A verbatim copy of the data below is the required output.

╭─ Supplied data

(** * tp_timer: timestamping probe for network flow analysis

    A shallow embedding of [net/ipv4/tp_timer.c] and [tp_timer.h]:
    the fixed-capacity event log ([tp_timer], [tp_timer_init],
    [tp_release]), its reader ([seq_start], [seq_next], [seq_show]), the
    clock calibration ([cal_start], [cal_sort], [cal_stop]), the payload
    scanner ([tp_timer_data]) and the function that hands it the payload of
    a packet ([tp_timer_seq]).

    Conventions of the embedding.
    - C integers are [Z] with the wrap-around of their type written out
      ([as_ulong], [as_short], ...).  The data model is LP64 little endian
      (x86-64 Linux): [long] and [loff_t] have 64 bits, [int] has 32.
    - The static variables of the file form the record [kernel]; every C
      function is a function on that record.
    - An access outside an array or outside the memory object a pointer
      points into has no defined behaviour in C.  Such an access yields
      [Err OutOfBounds]; dereferencing [NULL] yields [Err NullDeref].
    - Loops are functions by recursion on a fuel argument; every top-level
      function supplies its own fuel, and running out of it ([Err OutOfFuel])
      is proved impossible.
    - [do_gettimeofday] reads the next value of an oracle, [wall_clock],
      kept in the state together with the number of readings made so far.
    - [printk] appends a structured message to [dmesg]; [seq_printf]
      produces the converted arguments of one output line.
    - [vmalloc] succeeds; whether [kmalloc] does is an argument of
      [seq_start].  An [sk_buff] is the memory object of the packet with the
      three pointers [tp_timer_seq] follows.  [seq_stop] (a [kfree]),
      [tp_open] and the registration of the proc entry are left out.

    The definitions come first: the model, the invariants, the
    specification-side notions and the concrete inputs.  The properties
    follow, grouped by component. *)

From Stdlib Require Import ZArith List Lia Bool QArith Qround.
From Stdlib Require Import Strings.Byte.
From stdpp Require Import base tactics option list sorting.

Local Open Scope Z_scope.

(** ** Machine integers *)

Definition wrap (bits x : Z) : Z := x mod 2 ^ bits.

Definition sign_wrap (bits x : Z) : Z :=
  let u := wrap bits x in
  if u <? 2 ^ (bits - 1) then u else u - 2 ^ bits.

Definition BITS_PER_LONG : Z := 64.

Definition as_ushort : Z -> Z := wrap 16.
Definition as_short : Z -> Z := sign_wrap 16.
Definition as_uint : Z -> Z := wrap 32.
Definition as_int : Z -> Z := sign_wrap 32.
Definition as_ulong : Z -> Z := wrap BITS_PER_LONG.
Definition as_long : Z -> Z := sign_wrap BITS_PER_LONG.

Definition is_short (x : Z) : Prop := - 2 ^ 15 <= x < 2 ^ 15.
Definition is_uint (x : Z) : Prop := 0 <= x < 2 ^ 32.
Definition is_ulong (x : Z) : Prop := 0 <= x < 2 ^ 64.

(** ** Results of partial operations *)

Inductive error : Type :=
| OutOfBounds
| NullDeref
| DivideByZero
| OutOfFuel.

Inductive result (A : Type) : Type :=
| Ok (a : A)
| Err (e : error).

Arguments Ok {A} a.
Arguments Err {A} e.

Definition is_Ok {A : Type} (r : result A) : bool :=
  match r with
  | Ok _ => true
  | Err _ => false
  end.

(** The value of [r], or [d] when [r] is an error. *)
Definition value_or {A : Type} (d : A) (r : result A) : A :=
  match r with
  | Ok a => a
  | Err _ => d
  end.

(** The computation makes no access out of bounds: its behaviour is defined. *)
Definition defined {A : Type} (r : result A) : Prop := r <> Err OutOfBounds.

Definition bind {A B : Type} (m : result A) (k : A -> result B) : result B :=
  match m with
  | Ok a => k a
  | Err e => Err e
  end.

Notation "'let*' x ':=' m 'in' k" := (bind m (fun x => k))
  (at level 10, x pattern, m at level 100, k at level 200).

╰─

§ **Written solution**:
(** * tp_timer: timestamping probe for network flow analysis

    A shallow embedding of [net/ipv4/tp_timer.c] and [tp_timer.h]:
    the fixed-capacity event log ([tp_timer], [tp_timer_init],
    [tp_release]), its reader ([seq_start], [seq_next], [seq_show]), the
    clock calibration ([cal_start], [cal_sort], [cal_stop]), the payload
    scanner ([tp_timer_data]) and the function that hands it the payload of
    a packet ([tp_timer_seq]).

    Conventions of the embedding.
    - C integers are [Z] with the wrap-around of their type written out
      ([as_ulong], [as_short], ...).  The data model is LP64 little endian
      (x86-64 Linux): [long] and [loff_t] have 64 bits, [int] has 32.
    - The static variables of the file form the record [kernel]; every C
      function is a function on that record.
    - An access outside an array or outside the memory object a pointer
      points into has no defined behaviour in C.  Such an access yields
      [Err OutOfBounds]; dereferencing [NULL] yields [Err NullDeref].
    - Loops are functions by recursion on a fuel argument; every top-level
      function supplies its own fuel, and running out of it ([Err OutOfFuel])
      is proved impossible.
    - [do_gettimeofday] reads the next value of an oracle, [wall_clock],
      kept in the state together with the number of readings made so far.
    - [printk] appends a structured message to [dmesg]; [seq_printf]
      produces the converted arguments of one output line.
    - [vmalloc] succeeds; whether [kmalloc] does is an argument of
      [seq_start].  An [sk_buff] is the memory object of the packet with the
      three pointers [tp_timer_seq] follows.  [seq_stop] (a [kfree]),
      [tp_open] and the registration of the proc entry are left out.

    The definitions come first: the model, the invariants, the
    specification-side notions and the concrete inputs.  The properties
    follow, grouped by component. *)

From Stdlib Require Import ZArith List Lia Bool QArith Qround.
From Stdlib Require Import Strings.Byte.
From stdpp Require Import base tactics option list sorting.

Local Open Scope Z_scope.

(** ** Machine integers *)

Definition wrap (bits x : Z) : Z := x mod 2 ^ bits.

Definition sign_wrap (bits x : Z) : Z :=
  let u := wrap bits x in
  if u <? 2 ^ (bits - 1) then u else u - 2 ^ bits.

Definition BITS_PER_LONG : Z := 64.

Definition as_ushort : Z -> Z := wrap 16.
Definition as_short : Z -> Z := sign_wrap 16.
Definition as_uint : Z -> Z := wrap 32.
Definition as_int : Z -> Z := sign_wrap 32.
Definition as_ulong : Z -> Z := wrap BITS_PER_LONG.
Definition as_long : Z -> Z := sign_wrap BITS_PER_LONG.

Definition is_short (x : Z) : Prop := - 2 ^ 15 <= x < 2 ^ 15.
Definition is_uint (x : Z) : Prop := 0 <= x < 2 ^ 32.
Definition is_ulong (x : Z) : Prop := 0 <= x < 2 ^ 64.

(** ** Results of partial operations *)

Inductive error : Type :=
| OutOfBounds
| NullDeref
| DivideByZero
| OutOfFuel.

Inductive result (A : Type) : Type :=
| Ok (a : A)
| Err (e : error).

Arguments Ok {A} a.
Arguments Err {A} e.

Definition is_Ok {A : Type} (r : result A) : bool :=
  match r with
  | Ok _ => true
  | Err _ => false
  end.

(** The value of [r], or [d] when [r] is an error. *)
Definition value_or {A : Type} (d : A) (r : result A) : A :=
  match r with
  | Ok a => a
  | Err _ => d
  end.

(** The computation makes no access out of bounds: its behaviour is defined. *)
Definition defined {A : Type} (r : result A) : Prop := r <> Err OutOfBounds.

Definition bind {A B : Type} (m : result A) (k : A -> result B) : result B :=
  match m with
  | Ok a => k a
  | Err e => Err e
  end.

Notation "'let*' x ':=' m 'in' k" := (bind m (fun x => k))
  (at level 10, x pattern, m at level 100, k at level 200).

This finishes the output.